→ Exercise instructions
Reproduce the following material exactly, including every line.

→ Given data
(* ===== verification/PathsSpec.v ===== *)
(** * The path queries are sound

    Over a graph that represents an order book, both queries return without a
    panic, every path they report was realised by the venues of the book, and
    what sorting and filtering keeps is the best of each asset. *)
From Stdlib Require Import ZArith Lia.
From stdpp Require Import base list vector option gmap sorting.
From S2P Require Import Prelude GoStd GoExt Price Encodings Strkey Asset Pools Edges Graph Tables GraphInv GraphSpec Search SearchInv Consume.
#[local] Open Scope Z_scope.
#[local] Open Scope go_scope.

(** ** Sorting and filtering *)
Definition path_asset (t : sortByType) (p : Path) : bytes :=
  match t with sortBySourceAsset => SourceAsset p | sortByDestinationAsset => DestinationAsset p end.
Definition comparePaths (t : sortByType) : Path -> Path -> bool :=
  match t with sortBySourceAsset => compareSourceAsset | sortByDestinationAsset => compareDestinationAsset end.

(** The amount a query prefers to be small. *)
Definition path_cost (t : sortByType) (p : Path) : Z :=
  match t with sortBySourceAsset => SourceAmount p | sortByDestinationAsset => - DestinationAmount p end.

Lemma comparePaths_spec t p q :
  comparePaths t p q =
  if bool_decide (path_asset t p = path_asset t q) then
    (path_cost t p <? path_cost t q) ||
    ((path_cost t p =? path_cost t q) && (go_len (InteriorNodes p) <? go_len (InteriorNodes q)))
  else bytes_ltb (path_asset t p) (path_asset t q).
Proof.
  destruct t; simpl; unfold compareSourceAsset, compareDestinationAsset; case_bool_decide; try done.
  - destruct (Z.eqb_spec (SourceAmount p) (SourceAmount q)) as [->|]; [by rewrite Z.ltb_irrefl|].
    by rewrite orb_false_r.
  - destruct (Z.eqb_spec (DestinationAmount p) (DestinationAmount q)) as [->|].
    + by rewrite Z.ltb_irrefl, Z.eqb_refl.
    + rewrite (proj2 (Z.eqb_neq _ _)) by lia. rewrite orb_false_r.
      destruct (Z.ltb_spec (DestinationAmount q) (DestinationAmount p)),
        (Z.ltb_spec (- DestinationAmount p) (- DestinationAmount q)); done || lia.
Qed.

→ Solved exercise
(* ===== verification/PathsSpec.v ===== *)
(** * The path queries are sound

    Over a graph that represents an order book, both queries return without a
    panic, every path they report was realised by the venues of the book, and
    what sorting and filtering keeps is the best of each asset. *)
From Stdlib Require Import ZArith Lia.
From stdpp Require Import base list vector option gmap sorting.
From S2P Require Import Prelude GoStd GoExt Price Encodings Strkey Asset Pools Edges Graph Tables GraphInv GraphSpec Search SearchInv Consume.
#[local] Open Scope Z_scope.
#[local] Open Scope go_scope.

(** ** Sorting and filtering *)
Definition path_asset (t : sortByType) (p : Path) : bytes :=
  match t with sortBySourceAsset => SourceAsset p | sortByDestinationAsset => DestinationAsset p end.
Definition comparePaths (t : sortByType) : Path -> Path -> bool :=
  match t with sortBySourceAsset => compareSourceAsset | sortByDestinationAsset => compareDestinationAsset end.

(** The amount a query prefers to be small. *)
Definition path_cost (t : sortByType) (p : Path) : Z :=
  match t with sortBySourceAsset => SourceAmount p | sortByDestinationAsset => - DestinationAmount p end.

Lemma comparePaths_spec t p q :
  comparePaths t p q =
  if bool_decide (path_asset t p = path_asset t q) then
    (path_cost t p <? path_cost t q) ||
    ((path_cost t p =? path_cost t q) && (go_len (InteriorNodes p) <? go_len (InteriorNodes q)))
  else bytes_ltb (path_asset t p) (path_asset t q).
Proof.
  destruct t; simpl; unfold compareSourceAsset, compareDestinationAsset; case_bool_decide; try done.
  - destruct (Z.eqb_spec (SourceAmount p) (SourceAmount q)) as [->|]; [by rewrite Z.ltb_irrefl|].
    by rewrite orb_false_r.
  - destruct (Z.eqb_spec (DestinationAmount p) (DestinationAmount q)) as [->|].
    + by rewrite Z.ltb_irrefl, Z.eqb_refl.
    + rewrite (proj2 (Z.eqb_neq _ _)) by lia. rewrite orb_false_r.
      destruct (Z.ltb_spec (DestinationAmount q) (DestinationAmount p)),
        (Z.ltb_spec (- DestinationAmount p) (- DestinationAmount q)); done || lia.
Qed.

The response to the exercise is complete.